Modi’s address was carefully crafted to distance India from any hint that it welcomed US mediation. Yet the distancing was not emphatic enough.

(L-R) Indian Prime minister Narendra Modi; US President Donald Trump (PTI/File Image)
We know that the address to the nation is Prime Minister Narendra Modi’s signature political style. Not for him platforms of accountability such as press conferences or all-party meetings. Even special sessions of Parliament are reserved for celebratory occasions when he gets to be the star of the show. Speaking directly to a television camera at 8 in the evening allows him to appear urgent, avoid questions, and retain strategic ambiguity — essential in complex circumstances such as the four-day military confrontation we’ve just had with Pakistan.
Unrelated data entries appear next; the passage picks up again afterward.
(* ===== verification/FileIO.v ===== *)
(** * Reading and copying files over io_uring

    src/services/io/IOUringAsyncFileIO.cpp: a file is read in parts of [_bufferSize]
    bytes, of which [maxSubmissions] are submitted at a time.  The handler of a part that
    is completed appends it; the handler of the last part of a batch submits the next
    one.  The handlers refer to variables of the coroutine that waits for their event.

    Completions are handled in the order of the submissions, which is what the handlers
    are written for (a part is appended when it is completed; io_uring itself does not
    promise an order); how many bytes a request transfers is an argument. *)

From stdpp Require Import base list option.
From Stdlib Require Import ZArith Lia.
From S2P Require Import Prelude.
From S2P Require Import StringUtils.
From S2P Require Import TcpConnection.

Local Open Scope nat_scope.

Section files.
Context {B : Type} (bufferSize maxSubmissions : nat).

(** A part that is submitted: where it starts, its length, and [isLastInBatch]. *)
Record part := mkPart { pt_offset : nat; pt_length : nat; pt_last : bool }.
(** The loop of [recursiveSubmitReadWholeFile] and [recursiveSubmitCopyFile]: the parts
    and what is left of the size. *)
Fixpoint submit (submissions sizeLeft offset : nat) : list part * nat :=
  match submissions with
  | O => ([], sizeLeft)
  | S submissions' =>
      if sizeLeft =? 0 then ([], sizeLeft)
      else
        let isLastInBatch := (sizeLeft <? bufferSize) || (submissions =? 1) in
        let '(ps, rest) := submit submissions' (if bufferSize <? sizeLeft then sizeLeft - bufferSize else 0) (offset + bufferSize) in
        (mkPart offset bufferSize isLastInBatch :: ps, rest)
  end.

(** ** [readWholeFile] *)

Record reading := mkReading {
  rd_contents : list B;
  rd_sizeLeft : nat;
  rd_res : Z;
  rd_evt : bool;
  rd_parts : list part;       (* submitted *)
  rd_freed : bool }.          (* a buffer was given to the kernel that had been deleted *)
Definition set_read (res : Z) (evt : bool) (r : reading) : reading :=
  mkReading (rd_contents r) (rd_sizeLeft r) res evt (rd_parts r) (rd_freed r).
Definition read_begin (fileSize : nat) : reading :=
  let '(ps, rest) := submit maxSubmissions fileSize 0 in mkReading [] rest 0 false ps false.
(** The handler of the first part; [bytes] is what was read, [error] a negative result.
    Hardened. *)
Definition read_completed (shouldStop : bool) (fileSize : nat) (answer : list B + Z) (r : reading) : outcome reading :=
  match rd_parts r with
  | [] => Done r
  | p :: ps =>
      let r0 := mkReading (rd_contents r) (rd_sizeLeft r) (rd_res r) (rd_evt r) ps (rd_freed r) in
      if shouldStop || (rd_res r <? 0)%Z then Done (set_read (rd_res r) (rd_evt r || pt_last p) r0)
      else
        match answer with
        | inr error => Done (set_read error (rd_evt r || pt_last p) r0)
        | inl bytes =>
            if fileSize <=? length (rd_contents r) then Done (set_read (-2)%Z (rd_evt r || pt_last p) r0)
            else
              let contents := rd_contents r ++ bytes in
              if length contents =? fileSize then
                if pt_last p then Done (mkReading contents (rd_sizeLeft r) (rd_res r) true ps (rd_freed r)) else Terminated
              else
                let short := length bytes <? bufferSize in
                let again := if short then [mkPart (pt_offset p + length bytes) (bufferSize - length bytes) (pt_last p)] else [] in
                let '(new, rest) := if pt_last p then submit maxSubmissions (rd_sizeLeft r) (pt_offset p + length bytes) else ([], rd_sizeLeft r) in
                Done (mkReading contents rest (rd_res r) (rd_evt r) (ps ++ again ++ new) (rd_freed r || short))
        end
  end.
(** What the kernel reads when it reads all it can. *)
Definition full_read (file : list B) (p : part) : list B := take (pt_length p) (drop (pt_offset p) file).
(** [None]: there are requests left when the fuel is used up. *)
Fixpoint read_all (fuel : nat) (file : list B) (r : reading) : option (outcome reading) :=
  match fuel, rd_parts r with
  | _, [] => Some (Done r)
  | O, _ => None
  | S fuel', p :: _ =>
      match read_completed false (length file) (inl (full_read file p)) r with
      | Done r' => read_all fuel' file r'
      | Terminated => Some Terminated
      end
  end.
(** [readWholeFile]: whether [_shouldStop] is set at each of its checks, and the results
    of open, statx and the reads. *)
Definition readWholeFile (max_size : nat) (stop : nat → bool) (open_res statx_res : Z) (size : nat) (read_res : Z) (contents : list B) : list B + IOError :=
  if stop 0 then inr SERVICE_STOPPED
  else if stop 1 then inr SERVICE_STOPPED
  else if (open_res <? 0)%Z then inr (mapErrnoToError (- open_res))
  else if stop 2 then inr SERVICE_STOPPED
  else if (statx_res <? 0)%Z then inr (mapErrnoToError (- statx_res))
  else if size =? 0 then inl []
  else if max_size <? size then inr FILE_SIZE_TOO_BIG
  else if stop 3 then inr SERVICE_STOPPED
  else if (read_res <? 0)%Z then inr (mapErrnoToError (- read_res))
  else inl contents.

(** ** [copyFile] *)

(** A read of the source or a write at the end of the destination, with
    [isLastInWriteBatch]. *)
Inductive copy_request := CRead (p : part) | CWrite (bytes : list B) (isLastInBatch : bool).
Record copying := mkCopying {
  cp_to : list B;
  cp_sizeLeft : nat;
  cp_res : Z;
  cp_evt : bool;
  cp_requests : list copy_request }.
Definition copy_begin (fileSize : nat) : copying :=
  let '(ps, rest) := submit maxSubmissions fileSize 0 in mkCopying [] rest 0 false (CRead <$> ps).
(** The handler of the first request.  [answer] is the bytes that were read or written,
    or a negative result. *)
Definition copy_completed (shouldStop : bool) (fileSize : nat) (answer : list B + Z) (c : copying) : copying :=
  match cp_requests c with
  | [] => c
  | CRead p :: qs =>
      if shouldStop || (cp_res c <? 0)%Z then mkCopying (cp_to c) (cp_sizeLeft c) (cp_res c) (cp_evt c || pt_last p) qs
      else
        match answer with
        | inr error => mkCopying (cp_to c) (cp_sizeLeft c) error (cp_evt c || pt_last p) qs
        | inl bytes =>
            let isLastInWriteBatch := pt_offset p + length bytes =? fileSize in
            let again := if negb isLastInWriteBatch && (length bytes <? bufferSize)
              then [CRead (mkPart (pt_offset p + length bytes) (bufferSize - length bytes) (pt_last p))] else [] in
            let '(new, rest) := if negb isLastInWriteBatch && pt_last p
              then submit maxSubmissions (cp_sizeLeft c) (pt_offset p + length bytes) else ([], cp_sizeLeft c) in
            mkCopying (cp_to c) rest (cp_res c) (cp_evt c) (qs ++ CWrite bytes isLastInWriteBatch :: again ++ (CRead <$> new))
        end
  | CWrite _ isLastInBatch :: qs =>
      let to := match answer with inl bytes => cp_to c ++ bytes | inr _ => cp_to c end in
      let res := if shouldStop || (cp_res c <? 0)%Z then cp_res c else match answer with inl _ => cp_res c | inr error => error end in
      mkCopying to (cp_sizeLeft c) res (cp_evt c || isLastInBatch) qs
  end.
(** A kernel that reads and writes all that it is asked to. *)
Definition full_answer (file : list B) (q : copy_request) : list B :=
  match q with CRead p => full_read file p | CWrite bytes _ => bytes end.
Fixpoint copy_all (fuel : nat) (file : list B) (c : copying) : option copying :=
  match fuel, cp_requests c with
  | _, [] => Some c
  | O, _ => None
  | S fuel', q :: _ => copy_all fuel' file (copy_completed false (length file) (inl (full_answer file q)) c)
  end.
(** [copyFile]: the results of the two opens, of statx and of the reads and writes. *)
Definition copyFile (stop : nat → bool) (fromFd toFd statx_res : Z) (size : nat) (copy_res : Z) : unit + IOError :=
  if stop 0 then inr SERVICE_STOPPED
  else if stop 1 then inr SERVICE_STOPPED
  else if (fromFd <? 0)%Z then inr (mapErrnoToError (- fromFd))
  else if (toFd <? 0)%Z then inr (mapErrnoToError (- toFd))
  else if stop 2 then inr SERVICE_STOPPED
  else if (statx_res <? 0)%Z then inr (mapErrnoToError (- statx_res))
  else if size =? 0 then inl ()
  else if stop 3 then inr SERVICE_STOPPED
  else if (copy_res <? 0)%Z then inr (mapErrnoToError (- copy_res))
  else inl ().

(** ** [removeFile], [writeFile] and [appendFile] *)

(** The directory entry of the file is [None] when there is none. *)
Definition removeFile (stop : nat → bool) (res : Z) (f : option (list B)) : (unit + IOError) * option (list B) :=
  if stop 0 then (inr SERVICE_STOPPED, f)
  else
    let f' := if (res <? 0)%Z then f else None in
    if stop 1 then (inr SERVICE_STOPPED, f')
    else if (res <? 0)%Z then (inr (mapErrnoToError (- res)), f') else (inl (), f').
(** The two differ in the flags of open: [truncate] for O_TRUNC, else O_APPEND.  The size is a
    32-bit one; [write_res] bytes of it are written. *)
Definition write_to (truncate : bool) (stop : nat → bool) (open_res write_res : Z) (contents : list B) (f : option (list B)) : (unit + IOError) * option (list B) :=
  if stop 0 then (inr SERVICE_STOPPED, f)
  else
    let f' := if (open_res <? 0)%Z then f else if truncate then Some [] else Some (default [] f) in
    if stop 1 then (inr SERVICE_STOPPED, f')
    else if (open_res <? 0)%Z then (inr (mapErrnoToError (- open_res)), f')
    else
      let size := (Z.of_nat (length contents) mod 2 ^ 32)%Z in
      let written := if (write_res <? 0)%Z then [] else take (Z.to_nat (write_res `min` size)) contents in
      (inl (), (.++ written) <$> f').
Definition writeFile := write_to true.
Definition appendFile := write_to false.

(** *** Reading *)

Context (Hbs : 0 < bufferSize) (Hmax : 0 < maxSubmissions).

(** The contents are the first [i] parts; the batch goes on for [k] parts. *)
Definition read_inv (file : list B) (i k : nat) (r : reading) : Prop :=
  i * bufferSize < length file ∧ 0 < k <= maxSubmissions ∧ (∃ q, i + k = q * maxSubmissions) ∧
  r = (let '(ps, sl) := submit k (length file - i * bufferSize) (i * bufferSize) in mkReading (take (i * bufferSize) file) sl 0 false ps false).

Lemma submit_S k sizeLeft offset : sizeLeft ≠ 0 →
  submit (S k) sizeLeft offset =
  (let '(ps, sl) := submit k (if bufferSize <? sizeLeft then sizeLeft - bufferSize else 0) (offset + bufferSize) in
   (mkPart offset bufferSize ((sizeLeft <? bufferSize) || (k =? 0)) :: ps, sl)).
Proof. intros H. cbn [submit]. by rewrite (proj2 (Nat.eqb_neq _ _) H). Qed.
Lemma submit_0 k offset : submit k 0 offset = ([], 0).
Proof. by destruct k. Qed.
The PM’s address to the nation on Monday, May 12, was an attempt to recapture the Pahalgam narrative. Over the previous four days, public discourse had become muddied because of the developments on the battlefront. Questions were asked about India’s military claims, especially the performance of its Rafales. The government did itself no favour by keeping tight control over information, indulging in optics rather than effective messaging, and allowing its pet media to get ahead of themselves with fantastic reporting. And then when Donald Trump crashed the party with his ceasefire announcement, the story New Delhi wanted to tell the world had begun to fray at the edges. It thus fell to Narendra Modi to do the 8 pm thing to recover the narrative.
While the speech predictably projected India’s muscularity vis-à-vis Pakistan, it contained two points that New Delhi’s diplomatic, defence and security pundits need to consider when they plan India’s future response to terror activities abetted by Islamabad. One was the PM’s assertion that India would not submit to “nuclear blackmail”. The inference is that the N-word was indeed thrown at New Delhi during those frantic 96 hours. We can only conjecture that Islamabad felt challenged enough to wield the threat. When India fine-tunes how it will respond to future terror acts on its people, it will have to game the nuclear factor as well.
The second point the PM underscored was the predominant use of air warfare, especially drone strikes. It’s evident that air power and unmanned strikes will be called upon sooner on the escalation ladder in future. It follows that modernisation of the IAF needs to be accelerated much more than we have been able to. It would be suicidal to scale up a future anti-terror response while the IAF languishes under-equipped and undermanned.
The biggest point of interest in the PM’s speech was how he would address the perception that it was Washington, not New Delhi, that brokered the Indo-Pak ceasefire, thereby inveigling itself into the Kashmir dispute. How had Donald Trump managed to get the jump on the Indian PM on two successive days, tweeting that he had brokered the ceasefire and then boasting that he threatened trade consequences to make the Indian and Pak leaders fall in line.
Modi’s address was carefully crafted to distance India from any hint that it welcomed US mediation. Yet the distancing was not emphatic enough. The Prime Minister should have made it unambiguously clear that India does not accept third-party involvement in the Kashmir issue. By failing to state this outright, he left the door ajar for speculation. At a moment when the perception of internationalisation is gaining traction — especially in global capitals and newsrooms — India’s silence may be misconstrued as acquiescence.
And if the events of the past five days do result in the Kashmir issue becoming internationalised, India’s Pahalgam response will be seen as a major strategic misstep.